简体繁体 English

使用RandomForestClassifier.predict_proba与RandomForestRegressor.predict

[英]using RandomForestClassifier.predict_proba vs RandomForestRegressor.predict

原文 2013-11-24 18:36:56 9 1 python/ scikit-learn

I have a data set comprising a vector of features, and a target - either 1.0 or 0.0 (representing two classes). 我有一个数据集，包括一个特征向量和一个目标 - 1.0或0.0（代表两个类）。 If I fit a RandomForestRegressor and call its predict function, is it equivalent to using RandomForestClassifier.predict_proba() ? 如果我适合RandomForestRegressor并调用其predict函数，它是否等同于使用RandomForestClassifier.predict_proba() ？

In other words if the target is 1.0 or 0.0 does RandomForestRegressor output probabilities? 换句话说，如果目标是1.0或0.0， RandomForestRegressor输出概率？

I think so, and the results I am getting suggest so, but I would like to get a second opinion... 我是这么认为的，我得到的结果也是如此，但我想得到第二个意见......

Thanks Weasel 谢谢Weasel

1 个解决方案

There is a major conceptual diffrence between those, based on different tasks being addressed: 基于所处理的不同任务，这些之间存在重大的概念差异：

Regression : continuous (real-valued) target variable. 回归：连续（实值）目标变量。

Classification : discrete target variable (classes). 分类：离散目标变量（类）。

For a general classification method, term probability of observation being class X may be not defined, as some classification methods, knn for example, do not deal with probabilities. 对于一般的分类方法，术语probability of observation being class X可以没有定义，如一些分类方法， knn例如，不处理的概率。
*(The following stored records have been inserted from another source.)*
(* ===== verification/Gear.v ===== *)
(** Programs of the gear runtime, on which [src/hyperdrive/vara/] runs.

    A program handles messages one at a time, but not to their end: where its code
    awaits the reply to a message of its own, what it has done so far is kept, other
    messages are handled, and the rest runs when the reply is there (or has not come
    in time).  A run from the start of a message, or from a reply, up to the next
    await or the end is a slice; a slice that ends with a panic is undone, the slices
    before it are not.

    [async] are the computations of such a program, [run_slice] runs one up to its next
    await, and [Net] is the state of a network of programs over one state [W], with
    every interleaving of their slices ([net_step]). *)
From S2P Require Import Prelude.

(** What an await is answered with: a reply, or any kind of failure (the other program
    has panicked, does not exist, or has not replied in time) *)
Inductive Reply := Replied | ReplyFailed.

(** * Computations with awaits

    [W] is the state, [E] the errors, [Q] the messages that replies are awaited to. *)
Inductive async (W E Q A : Type) : Type :=
| Finish (o : outcome E A)
| Run (m : W -> async W E Q A * W)
| Await (q : Q) (k : Reply -> async W E Q A).
Arguments Finish {W E Q A} o.
Arguments Run {W E Q A} m.
Arguments Await {W E Q A} q k.

Inductive SliceEnd (W E Q A : Type) : Type :=
| Ended (o : outcome E A)
| Waiting (q : Q) (k : Reply -> async W E Q A).
Arguments Ended {W E Q A} o.
Arguments Waiting {W E Q A} q k.

Declare Scope async_scope.
Delimit Scope async_scope with async.

Section async.
Context {W E Q : Type}.
Notation async := (async W E Q).

(** Code without an await *)
Definition lift {A} (m : M W E A) : async A := Run (fun w => let '(o, w') := m w in (Finish o, w')).
(** [program.call(..).send(address).await] *)
Definition await (q : Q) : async Reply := Await q (fun r => Finish (Ok r)).

Fixpoint abind {A B} (x : async A) (f : A -> async B) : async B :=
  match x with
  | Finish (Ok a) => f a
  | Finish (Err e) => Finish (Err e)
  | Finish Panic => Finish Panic
  | Run m => Run (fun w => let '(x', w') := m w in (abind x' f, w'))
  | Await q k => Await q (fun r => abind (k r) f)
  end.
Fixpoint afor {A} (l : list A) (f : A -> async unit) : async unit :=
  match l with
  | [] => Finish (Ok tt)
  | a :: l => abind (f a) (fun _ => afor l f)
  end.

Fixpoint run_slice {A} (x : async A) (w : W) : SliceEnd W E Q A * W :=
  match x with
  | Finish o => (Ended o, w)
  | Run m => let '(x', w') := m w in run_slice x' w'
  | Await q k => (Waiting q k, w)
  end.
End async.
Notation "'let&' x := m 'in' k" := (abind m (fun x => k))
  (at level 200, x pattern, m at level 100, k at level 200, right associativity) : async_scope.

(** [panicking(..)] of both programs: an error ends the message with a panic *)
Fixpoint panicking {W E E' Q A} (x : async W E Q A) : async W E' Q A :=
  match x with
  | Finish (Ok a) => Finish (Ok a)
  | Finish _ => Finish Panic
  | Run m => Run (fun w => let '(x', w') := m w in (panicking x', w'))
  | Await q k => Await q (fun r => panicking (k r))
  end.

(** * A network of programs *)
Section network.
Context {W Q : Type}.
(** [None]: a message to a program that is not modelled *)
Context (handle : Q -> option (async W Empty_set Q unit)).
(** What the rest of the network may do to the state *)
Context (outside : W -> W -> Prop).

(** A message that waits: the number of the await it has to be answered to, if it was
    sent by one of the programs, and the rest of its code *)
Record Suspended := mkSuspended {
  su_requester : option Z;
  su_next : Reply -> async W Empty_set Q unit;
}.

Record Net := mkNet {
  world : W;
  (** by the number of the await *)
  suspended : gmap Z Suspended;
  requests : gmap Z Q;
  replies : gmap Z Reply;
  next_await : Z;
  (** every message that a reply was awaited to, in order *)
  sent : list Q;
}.

Definition set_world (w : W) (n : Net) : Net :=
  mkNet w n.(suspended) n.(requests) n.(replies) n.(next_await) n.(sent).
Definition drop_request (i : Z) (n : Net) : Net :=
  mkNet n.(world) n.(suspended) (delete i n.(requests)) n.(replies) n.(next_await) n.(sent).
Definition drop_suspended (i : Z) (n : Net) : Net :=
  mkNet n.(world) (delete i n.(suspended)) n.(requests) n.(replies) n.(next_await) n.(sent).
Definition answer (requester : option Z) (r : Reply) (n : Net) : Net :=
  match requester with
  | None => n
  | Some i =>
      mkNet n.(world) n.(suspended) n.(requests) (<[i := r]> n.(replies)) n.(next_await) n.(sent)
  end.
Definition suspend (requester : option Z) (q : Q) (k : Reply -> async W Empty_set Q unit) (n : Net) : Net :=
  mkNet n.(world) (<[n.(next_await) := mkSuspended requester k]> n.(suspended))
    (<[n.(next_await) := q]> n.(requests)) n.(replies) (n.(next_await) + 1) (n.(sent) ++ [q]).

(** One slice *)
Definition settle (requester : option Z) (x : async W Empty_set Q unit) (n : Net) : Net :=
  match run_slice x n.(world) with
  | (Ended (Ok _), w) => answer requester Replied (set_world w n)
  | (Ended _, _) => answer requester ReplyFailed n
  | (Waiting q k, w) => suspend requester q k (set_world w n)
  end.

(** What happens next: a message of an account, or of a program that is not modelled,
    is handled; a request is; an await ends, with its reply or because its time is up;
    the program that a request was sent to has replied; blocks pass. *)
Inductive NetEvent :=
| Start (q : Q)
| Deliver (i : Z)
| Resume (i : Z)
| TimeOut (i : Z)
| Elsewhere (i : Z) (r : Reply) (w : W)
| Outside (w : W).

Definition net_run (e : NetEvent) (n : Net) : Net :=
  match e with
  | Start q => match handle q with Some x => settle None x n | None => n end
  | Deliver i =>
      match n.(requests) !! i with
      | Some q => match handle q with Some x => settle (Some i) x (drop_request i n) | None => n end
      | None => n
      end
  | Resume i =>
      match n.(suspended) !! i, n.(replies) !! i with
      | Some t, Some r => settle t.(su_requester) (t.(su_next) r) (drop_suspended i n)
      | _, _ => n
      end
  | TimeOut i =>
      match n.(suspended) !! i with
      | Some t => settle t.(su_requester) (t.(su_next) ReplyFailed) (drop_suspended i n)
      | None => n
      end
  | Elsewhere i r w =>
      match n.(requests) !! i with
      | Some q => match handle q with Some _ => n | None => answer (Some i) r (drop_request i (set_world w n)) end
      | None => n
      end
  | Outside w => set_world w n
  end.

Definition event_ok (e : NetEvent) (n : Net) : Prop :=
  match e with Elsewhere _ _ w | Outside w => outside n.(world) w | _ => True end.
Inductive net_step : Net -> Net -> Prop :=
| net_step_event e n : event_ok e n -> net_step n (net_run e n).
End network.
Arguments Suspended : clear implicits.
Arguments Net : clear implicits.
Arguments NetEvent : clear implicits.

(** * Running a slice *)
Section slices.
Context {W E Q : Type}.

Lemma async_induction {E' A} (T : async W E' Q A -> Prop) :
  (forall o, T (Finish o)) -> (forall m, (forall w, T (m w).1) -> T (Run m)) ->
  (forall q k, (forall r, T (k r)) -> T (Await q k)) -> forall x, T x.
Proof.
  intros HF HR HA. fix IH 1. intros [o|m|q k]; [apply HF|apply HR|apply HA; intros r; apply IH].
  intros w. destruct (m w) as [x' w']. apply IH.
Qed.

Lemma slice_lift {A} (m : M W E A) (w : W) :
  run_slice (lift (Q := Q) m) w = let '(o, w') := m w in (Ended o, w').
Proof. unfold lift. simpl. by destruct (m w). Qed.
Lemma slice_bind {A B} (x : async W E Q A) (f : A -> async W E Q B) (w : W) :
  run_slice (abind x f) w =
  match run_slice x w with
  | (Ended (Ok a), w') => run_slice (f a) w'
  | (Ended (Err e), w') => (Ended (Err e), w')
  | (Ended Panic, w') => (Ended Panic, w')
  | (Waiting q k, w') => (Waiting q (fun r => abind (k r) f), w')
  end.
Proof.
  revert w. induction x as [o|m IH|q k IH] using async_induction; intros w; simpl; [by destruct o|..|done].
  specialize (IH w). destruct (m w) as [x' w']. apply IH.
Qed.
Lemma slice_panicking {E' A} (x : async W E Q A) (w : W) :
  run_slice (panicking (E' := E') x) w =
  match run_slice x w with
  | (Ended (Ok a), w') => (Ended (Ok a), w')
  | (Ended _, w') => (Ended Panic, w')
  | (Waiting q k, w') => (Waiting q (fun r => panicking (k r)), w')
  end.
Proof.
  revert w. induction x as [o|m IH|q k IH] using async_induction; intros w; simpl; [by destruct o|..|done].
  specialize (IH w). destruct (m w) as [x' w']. apply IH.
Qed.

(** * What holds of every slice of a computation

    [R] relates the states around every piece of its code, whichever replies it gets,
    and every message it awaits the reply to is in [P]. *)
Context (R : W -> W -> Prop) (P : Q -> Prop).
Fixpoint runs_in {E' A} (x : async W E' Q A) : Prop :=
  match x with
  | Finish _ => True
  | Run m => forall w, R w (m w).2 /\ runs_in (m w).1
  | Await q k => P q /\ forall r, runs_in (k r)
  end.

Lemma runs_in_lift {A} (m : M W E A) : (forall w, R w (m w).2) -> runs_in (lift m).
Proof. intros Hm w. specialize (Hm w). simpl. by destruct (m w). Qed.
Lemma runs_in_await (q : Q) : P q -> runs_in (E' := E) (await q).
Proof. done. Qed.
Lemma runs_in_bind {A B} (x : async W E Q A) (f : A -> async W E Q B) :
  runs_in x -> (forall a, runs_in (f a)) -> runs_in (abind x f).
Proof.
  intros Hx Hf. induction x as [o|m IH|q k IH] using async_induction; simpl in *.
  - by destruct o.
  - intros w. destruct (Hx w) as [HR Hm]. specialize (IH w). destruct (m w) as [x' w']. auto.
  - destruct Hx. auto.
Qed.
Lemma runs_in_lift_bind {A B} (m : M W E A) (f : A -> async W E Q B) :
  (forall w o w', m w = (o, w') -> R w w' /\ match o with Ok a => runs_in (f a) | _ => True end) ->
  runs_in (abind (lift m) f).
Proof.
  intros Hm w. specialize (Hm w). simpl. destruct (m w) as [o w']. destruct (Hm o w' eq_refl).
  split; [done|]. by destruct o.
Qed.
Lemma runs_in_for {A} (l : list A) (f : A -> async W E Q unit) :
  (forall a, runs_in (f a)) -> runs_in (afor l f).
Proof. intros Hf. induction l; simpl; [done|by apply runs_in_bind]. Qed.
Lemma runs_in_panicking {E' A} (x : async W E Q A) : runs_in x -> runs_in (panicking (E' := E') x).
Proof.
  induction x as [o|m IH|q k IH] using async_induction; simpl; [by destruct o|..].
  - intros Hx w. destruct (Hx w) as [HR Hm]. specialize (IH w). destruct (m w). auto.
  - intros [Hq Hk]. auto.
Qed.

Lemma slice_runs_in {PR : PreOrder R} {A} (x : async W E Q A) w end_ w' :
  runs_in x -> run_slice x w = (end_, w') ->
  R w w' /\ match end_ with Ended _ => True | Waiting q k => P q /\ forall r, runs_in (k r) end.
Proof.
  revert w. induction x as [o|m IH|q k IH] using async_induction; intros w Hx Hs; simpl in *.
  - by simplify_eq.
  - destruct (Hx w) as [HR Hm]. specialize (IH w). destruct (m w) as [x' w1]. simpl in *.
    destruct (IH _ Hm Hs) as [HR' He]. split; [|done]. by transitivity w1.
  - by simplify_eq.
Qed.
End slices.
Create HintDb runs_in.
#[global] Hint Resolve runs_in_bind runs_in_for runs_in_panicking runs_in_await : runs_in.

(** * What holds of a network *)
Section net.
Context {W Q : Type} (handle : Q -> option (async W Empty_set Q unit)) (outside : W -> W -> Prop).
Notation step := (net_step handle outside).
Notation Net := (Net W Q).

(** Every suspended message goes on in [R] and [P]. *)
Definition all_in (R : W -> W -> Prop) (P : Q -> Prop) (n : Net) : Prop :=
  forall i t, n.(suspended) !! i = Some t -> forall r, runs_in R P (t.(su_next) r).

(** What a step comes to: nothing but the state and the bookkeeping changes, or one
    slice runs, of a message that starts or of one that was suspended. *)
Inductive came_from (n : Net) (x : async W Empty_set Q unit) : Prop :=
| from_handler q : handle q = Some x -> came_from n x
| from_suspended i t r : n.(suspended) !! i = Some t -> x = t.(su_next) r -> came_from n x.
Inductive net_moves (n n' : Net) : Prop :=
| moves_rest : (n'.(world) = n.(world) \/ outside n.(world) n'.(world)) ->
    n'.(suspended) = n.(suspended) -> n'.(sent) = n.(sent) -> net_moves n n'
| moves_slice requester x n1 : came_from n x ->
    n1.(world) = n.(world) -> n1.(suspended) ⊆ n.(suspended) -> n1.(sent) = n.(sent) ->
    n' = settle requester x n1 -> net_moves n n'.

Lemma answer_same requester r (n : Net) :
  (answer requester r n).(world) = n.(world) /\ (answer requester r n).(suspended) = n.(suspended) /\
  (answer requester r n).(sent) = n.(sent).
Proof. by destruct requester. Qed.

Lemma step_moves n n' : step n n' -> net_moves n n'.
Proof.
  intros [e n0 He]. destruct e as [q|i|i|i|i r w|w]; simpl in *.
  - destruct (handle q) as [x|] eqn:Eh; [|by apply moves_rest; auto].
    by eapply moves_slice; [eapply from_handler|..].
  - destruct (requests n0 !! i) as [q|]; [|by apply moves_rest; auto].
    destruct (handle q) as [x|] eqn:Eh; [|by apply moves_rest; auto].
    by eapply (moves_slice _ _ _ _ (drop_request i n0)); [eapply from_handler|..].
  - destruct (suspended n0 !! i) as [t|] eqn:Et; [|by apply moves_rest; auto].
    destruct (replies n0 !! i) as [r|]; [|by apply moves_rest; auto].
    eapply (moves_slice _ _ _ _ (drop_suspended i n0)); [by eapply from_suspended|done| |done..].
    apply delete_subseteq.
  - destruct (suspended n0 !! i) as [t|] eqn:Et; [|by apply moves_rest; auto].
    eapply (moves_slice _ _ _ _ (drop_suspended i n0)); [by eapply from_suspended|done| |done..].
    apply delete_subseteq.
  - destruct (requests n0 !! i) as [q|]; [|by apply moves_rest; auto].
    destruct (handle q); by apply moves_rest; simpl; auto.
  - by apply moves_rest; auto.
Qed.

(** A slice that is settled *)
Lemma settle_cases requester x (n : Net) :
  let n' := settle requester x n in
  (n'.(world) = n.(world) /\ n'.(suspended) = n.(suspended) /\ n'.(sent) = n.(sent)) \/
  (exists u w, run_slice x n.(world) = (Ended (Ok u), w) /\
     n'.(world) = w /\ n'.(suspended) = n.(suspended) /\ n'.(sent) = n.(sent)) \/
  (exists q k w, run_slice x n.(world) = (Waiting q k, w) /\ n' = suspend requester q k (set_world w n)).
Proof.
  simpl. unfold settle. destruct (run_slice x (world n)) as [[[u| |]|q k] w].
  - right. left. exists u, w. split; [done|]. apply (answer_same requester Replied (set_world w n)).
  - left. apply answer_same.
  - left. apply answer_same.
  - right. right. by exists q, k, w.
Qed.

(** Every step is in [R], if all handlers and the outside are. *)
Lemma step_in (R : W -> W -> Prop) {PR : PreOrder R} (P : Q -> Prop) :
  (forall q x, handle q = Some x -> runs_in R P x) -> (forall w w', outside w w' -> R w w') ->
  forall n n', all_in R P n -> step n n' -> R n.(world) n'.(world) /\ all_in R P n'.
Proof.
  intros Hh Ho n n' Hn Hs. apply step_moves in Hs as [Hw Ht _|rq x n1 Hx Hw Ht _ ->].
  - split; [|by intros i t; rewrite Ht; apply Hn]. destruct Hw as [->|Hw]; [done|auto].
  - assert (all_in R P n1) as Hn1 by (intros i t Hi; eapply Hn, lookup_weaken; eauto).
    assert (runs_in R P x) as Hin by (destruct Hx as [q Hq|i t r Hi ->]; eauto).
    destruct (settle_cases rq x n1) as [(-> & Hs & _)|[(u & w & Hr & -> & Hs & _)|(q & k & w & Hr & ->)]];
      rewrite Hw in *.
    + split; [done|]. intros i t. rewrite Hs. apply Hn1.
    + destruct (slice_runs_in _ _ _ _ _ _ Hin Hr) as [HR _]. split; [done|]. intros i t. rewrite Hs. apply Hn1.
    + destruct (slice_runs_in _ _ _ _ _ _ Hin Hr) as [HR [_ Hk]]. split; [done|].
      intros i t. simpl. intros [[<- <-]|[_ Hi]]%lookup_insert_Some; [done|]. by eapply Hn1.
Qed.
Lemma steps_in (R : W -> W -> Prop) {PR : PreOrder R} (P : Q -> Prop) :
  (forall q x, handle q = Some x -> runs_in R P x) -> (forall w w', outside w w' -> R w w') ->
  forall n n', all_in R P n -> rtc step n n' -> R n.(world) n'.(world) /\ all_in R P n'.
Proof.
  intros Hh Ho n n' Hn Hr. induction Hr as [n|n n1 n2 Hs _ IH]; [done|].
  apply (step_in R P Hh Ho) in Hs as [HR Hn1]; [|done]. destruct (IH Hn1) as [HR' Hn2].
  split; [by transitivity (world n1)|done].
Qed.
End net.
However for Random Forest (and some other classification methods), classification is reduced to regression of classes probabilities destibution. 然而，对于随机森林（以及一些其他分类方法），分类被简化为类概率分解的回归。 Predicted class is taked then as argmax of computed "probabilities". 然后将预测类作为计算“概率”的argmax。 In your case, you feed the same input, you get the same result. 在您的情况下，您输入相同的输入，您得到相同的结果。 And yes, it is ok to treat values returned by RandomForestRegressor as probabilities. 是的，可以将RandomForestRegressor返回的RandomForestRegressor视为概率。